Some 27 couples have tied the knot under the new law but their unions will now be declared invalid after the Australian High Court unanimously upheld a challenge to the bill by the federal government.

The federal government argued that the bill was incompatible with the federal Marriage Act, which was revised in 2004 to specify that marriage was a union between a man and a woman.

Delivering its ruling, the High Court said: "The Marriage Act does not now provide for the formation or recognition of marriage between same-sex couples.

"The Marriage Act provides that a marriage can be solemnised in Australia only between a man and a woman. That Act is a comprehensive and exhaustive statement of the law of marriage."

The Australian Christian Lobby's Managing Director Lyle Shelton said the ruling upheld uniformity of marriage laws across the country and reaffirmed that states do not have jurisdiction to legislate on marriage.

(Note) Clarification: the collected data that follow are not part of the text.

(** * Conway's Game of Life: the simulation engine of [main.py] and [app.py]

    Both files hold the same engine ([gen], [adjust_grid], [get_neighbors]
    and the event loop of [main]); they differ only in where the window
    size, the tile size and the colours come from.  The grid dimensions are
    therefore parameters of the development, and [MainPy] fixes the
    constants of [main.py]. *)

From stdpp Require Import gmap list.

Local Open Scope Z_scope.

(** Cell coordinates are Python tuples of two unbounded integers; the live
    cells are a Python [set] of them. *)
Abbreviation cell := (Z * Z)%type.
Abbreviation cells := (gset (Z * Z)).

(** ** The constants of [main.py] *)
Module MainPy.
Definition WIDTH : Z := 800.
Definition HEIGHT : Z := 800.
Definition TILE_SIZE : Z := 20.
Definition GRID_WIDTH : Z := WIDTH / TILE_SIZE.
Definition GRID_HEIGHT : Z := HEIGHT / TILE_SIZE.
Definition FPS : Z := 60.
Definition BLACK : Z * Z * Z := (0, 0, 0).
Definition GREY : Z * Z * Z := (128, 128, 128).
Definition GREEN : Z * Z * Z := (0, 128, 0).
End MainPy.

(** ** The settings [app.py] offers in its sidebar *)
Module AppPy.
Definition grid_size_options : list Z := [800; 1000].
Definition tile_size_options : list Z := [20; 40].
Definition GRID_WIDTH (grid_size TILE_SIZE : Z) : Z := grid_size / TILE_SIZE.
Definition GRID_HEIGHT (grid_size TILE_SIZE : Z) : Z := grid_size / TILE_SIZE.
End AppPy.

(** ** Exceptions and random draws

    [random.randrange] is the only source of randomness.  A generator is
    an unbounded supply of raw integers; a computation that draws from it
    threads the generator and may raise. *)
Inductive exn := ValueError | ZeroDivisionError.

Definition rng := nat → Z.

Definition Rand (A : Type) : Type := rng → exn + A * rng.

#[export] Instance rand_ret : MRet Rand := fun A a r => inr (a, r).
#[export] Instance rand_bind : MBind Rand := fun A B k m r =>
  match m r with
  | inl e => inl e
  | inr (a, r') => k a r'
  end.

Definition raise {A} (e : exn) : Rand A := fun _ => inl e.

(** [random.randrange(lo, hi)]: [ValueError] on an empty range, otherwise
    the next raw draw reduced into [lo, hi). *)
Definition randrange (lo hi : Z) : Rand Z := fun r =>
  if decide (lo < hi)
  then inr (lo + r 0%nat `mod` (hi - lo), fun n => r (S n))
  else inl ValueError.
(** * dns-bench: a shallow embedding of [main.go] and its specification

    The program benchmarks DNS resolvers: it parses a list of resolvers,
    sends [count] queries to each, and summarises the elapsed times
    (min / avg / median / p95 / max) together with the distinct errors.

    The embedding follows [main.go] function by function and keeps its
    names.  It models the amd64 builds of the Makefile (the first target
    of [build-all]):
    - [int] and [time.Duration] are 64-bit integers, written as [Z];
    - [float64] is IEEE 754 binary64, written as Rocq's primitive [float];
      every operation is rounded on its own (the amd64 back end emits no
      fused multiply-add);
    - a conversion [int(f)] whose operand is NaN or out of range yields the
      "integer indefinite" value [MinInt64], as CVTTSD2SQ does (the Go
      specification leaves this value to the implementation);
    - strings are byte strings ([string] of [ascii]);
    - a run-time panic is the [Panic] outcome of the [result] monad;
    - the network, the clock, the random source and the file system are the
      fields of an environment record [Env], and standard output and
      standard error are traces of [fmt] calls. *)

From Stdlib Require Import ZArith List String Ascii Bool Lia Floats.
From Stdlib Require Import Reals Lra Psatz DecimalString.
From stdpp Require Import gmap strings.
Import ListNotations.

Open Scope string_scope.
Open Scope list_scope.
Open Scope Z_scope.

(* ================================================================= *)
(** ** The Go run time *)

Module Go.

(** *** Panics *)

Inductive panic : Type :=
| IndexOutOfRange (index length : Z)
| NilDereference
| MakesliceCapOutOfRange.

Inductive result (A : Type) : Type :=
| Ok (a : A)
| Panic (p : panic).
Arguments Ok {A} a.
Arguments Panic {A} p.

(** A panic ends the computation: the monad of the statements that
    follow, with stdpp's notation [x ← e; k]. *)
#[global] Instance result_ret : MRet result := @Ok.
#[global] Instance result_bind : MBind result := fun A B k r =>
  match r with
  | Ok a => k a
  | Panic p => Panic p
  end.
(** Alice saves a record whose keys are not in the engine's order and
    loads it back. *)
Lemma saved_report_loads_back_witness :
  fst (get_api_reports_id jsonb_sorted
         (report_request (report_id_at 1700000000000))
         (fst (post_api_reports admit_all 2 1700000000500 1700000000000
                 (save_request (VObj [kv "overallRiskLevel" (str "low");
                                      kv "product" (str "Tea")]))
                 alice_session)))
  = fst (post_api_reports admit_all 2 1700000000500 1700000000000
           (save_request (VObj [kv "overallRiskLevel" (str "low");
                                kv "product" (str "Tea")]))
           alice_session)
  ∧ report_field "data"
      (snd (get_api_reports_id jsonb_sorted
              (report_request (report_id_at 1700000000000))
              (fst (post_api_reports admit_all 2 1700000000500 1700000000000
                      (save_request (VObj [kv "overallRiskLevel" (str "low");
                                           kv "product" (str "Tea")]))
                      alice_session))))
    = inr (VObj [kv "product" (str "Tea");
                 kv "overallRiskLevel" (str "low")]).
Proof.
  destruct (saved_report_loads_back jsonb_sorted admit_all 2 1700000000500
              1700000000000
              (save_request (VObj [kv "overallRiskLevel" (str "low");
                                   kv "product" (str "Tea")]))
              (report_request (report_id_at 1700000000000))
              alice_session 1 (str "low")) as (Hworld & _ & _ & Hdata).
  - reflexivity.
  - lia.
  - reflexivity.
  - vm_compute. reflexivity.
  - vm_compute. repeat split.
  - reflexivity.
  - split; [exact Hworld|]. rewrite Hdata. vm_compute. reflexivity.
Defined.

Lemma report_list_bounded_sorted_owned_witness :
  exists rows,
    get_api_reports (report_request []) bob_session
    = (bob_session,
       json (VObj [kv "reports" (VArr (map listed_columns rows))]))
    ∧ (length rows <= 50)%nat
    ∧ newest_first rows
    ∧ (forall r, r ∈ rows -> r ∈ reports (db bob_session) ∧ r_user_id r = 2)
    ∧ ((length (List.filter (owned_by (Some 2%Z))
                  (reports (db bob_session))) <= 50)%nat
       -> forall r, r ∈ reports (db bob_session) -> r_user_id r = 2 ->
                    r ∈ rows).
Proof.
  apply (report_list_bounded_sorted_owned (report_request []) bob_session 2).
  - reflexivity.
  - lia.
  - reflexivity.
Defined.

Lemma owner_delete_removes_report_witness :
  snd (delete_api_reports_id (report_request (lit "GTM-LOYW3V00")) bob_session)
  = json (VObj [kv "success" (VBool true)])
  ∧ (forall r,
       r ∈ reports (db (fst (delete_api_reports_id
                               (report_request (lit "GTM-LOYW3V00"))
                               bob_session)))
       <-> r ∈ reports (db bob_session)
           ∧ ¬ (r_report_id r
                = req_reportId (report_request (lit "GTM-LOYW3V00"))
                ∧ r_user_id r = 2))
  ∧ users (db (fst (delete_api_reports_id
                      (report_request (lit "GTM-LOYW3V00")) bob_session)))
    = users (db bob_session)
  ∧ get_api_reports_id jsonb_sorted (report_request (lit "GTM-LOYW3V00"))
      (fst (delete_api_reports_id (report_request (lit "GTM-LOYW3V00"))
              bob_session))
    = (fst (delete_api_reports_id (report_request (lit "GTM-LOYW3V00"))
              bob_session),
       Response 404 (VObj [kv "error" (str "Report not found")]))
  ∧ delete_api_reports_id (report_request (lit "GTM-LOYW3V00"))
      (fst (delete_api_reports_id (report_request (lit "GTM-LOYW3V00"))
              bob_session))
    = delete_api_reports_id (report_request (lit "GTM-LOYW3V00")) bob_session.
Proof.
  apply (owner_delete_removes_report jsonb_sorted
           (report_request (lit "GTM-LOYW3V00")) bob_session 2).
  - reflexivity.
  - lia.
  - reflexivity.
Defined.

(** Alice saving in the millisecond Bob's report was saved in. *)
Lemma report_id_collision_fails_save_witness :
  post_api_reports admit_all 2 1700000000500 bobs_millisecond
    (save_request (VObj [kv "overallRiskLevel" (str "low")])) alice_session
  = (alice_session,
     Response 500 (VObj [kv "error" (str "Failed to save report")])).
Proof.
  apply (report_id_collision_fails_save admit_all 2 1700000000500
           bobs_millisecond
           (save_request (VObj [kv "overallRiskLevel" (str "low")]))
           alice_session bobs_report).
  - reflexivity.
  - reflexivity.
  - left.
  - vm_compute. reflexivity.
Defined.

Lemma report_id_encodes_save_time_witness :
  time_of_report_id (report_id_at 1700000000000) = 1700000000000
  ∧ forall t', 0 <= t' -> report_id_at t' = report_id_at 1700000000000 ->
               t' = 1700000000000.
Proof.
  apply (report_id_encodes_save_time 1700000000000). lia.
Defined.

(** * The session a login opens *)

Lemma filter_id_unique (rows : list user_row) (u : user_row) :
  NoDup (map u_id rows) -> u ∈ rows ->
  List.filter (fun x => u_id x =? u_id u) rows = [u].
Proof.
  induction rows as [|a rows IH]; intros Hnd Hin.
  - by apply elem_of_nil in Hin.
  - simpl in Hnd. apply NoDup_cons in Hnd as [Hfresh Hnd].
    assert (Hids : forall x, x ∈ rows -> u_id x ∈ map u_id rows).
    { intros x Hx. apply list_elem_of_In, in_map, list_elem_of_In, Hx. }
    simpl. apply elem_of_cons in Hin as [->|Hin].
    + rewrite Z.eqb_refl. f_equal. apply filter_none.
      intros x Hx. apply Z.eqb_neq. intros Hsame.
      apply Hfresh. rewrite <- Hsame. by apply Hids.
    + replace (u_id a =? u_id u) with false; [by apply IH|].
      symmetry. apply Z.eqb_neq. intros Hsame.
      apply Hfresh. rewrite Hsame. by apply Hids.
Qed.

Section SessionFacts.

Variable toLowerCase : jsstring -> jsstring.
Variable bcrypt_compare : value -> jsstring -> result bool.

Local Abbreviation login := (post_api_auth_login toLowerCase bcrypt_compare).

"It's important for marriage laws to continue to be administered federally – this is why the Marriage Act was passed in 1961 to have uniform marriage laws," he said.

"Marriage between a man and a woman is good for society and beneficial for governments to uphold in legislation. It's about providing a future for the next generation where they can be raised by their biological parents, wherever possible."

However, Mr Shelton expressed concern for those same-sex couples who thought they were married under the ACT legislation.

"Understandably they will be disappointed at the decision handed down today and it is unfortunate they were put in this position," Mr Shelton said.

"The debate about changing the definition of marriage has been given a fair go for the past three years with nine parliamentary attempts to change it.

"Like the republican debate, the public and parliamentarians have had plenty of time to evaluate it and it is now time to move on."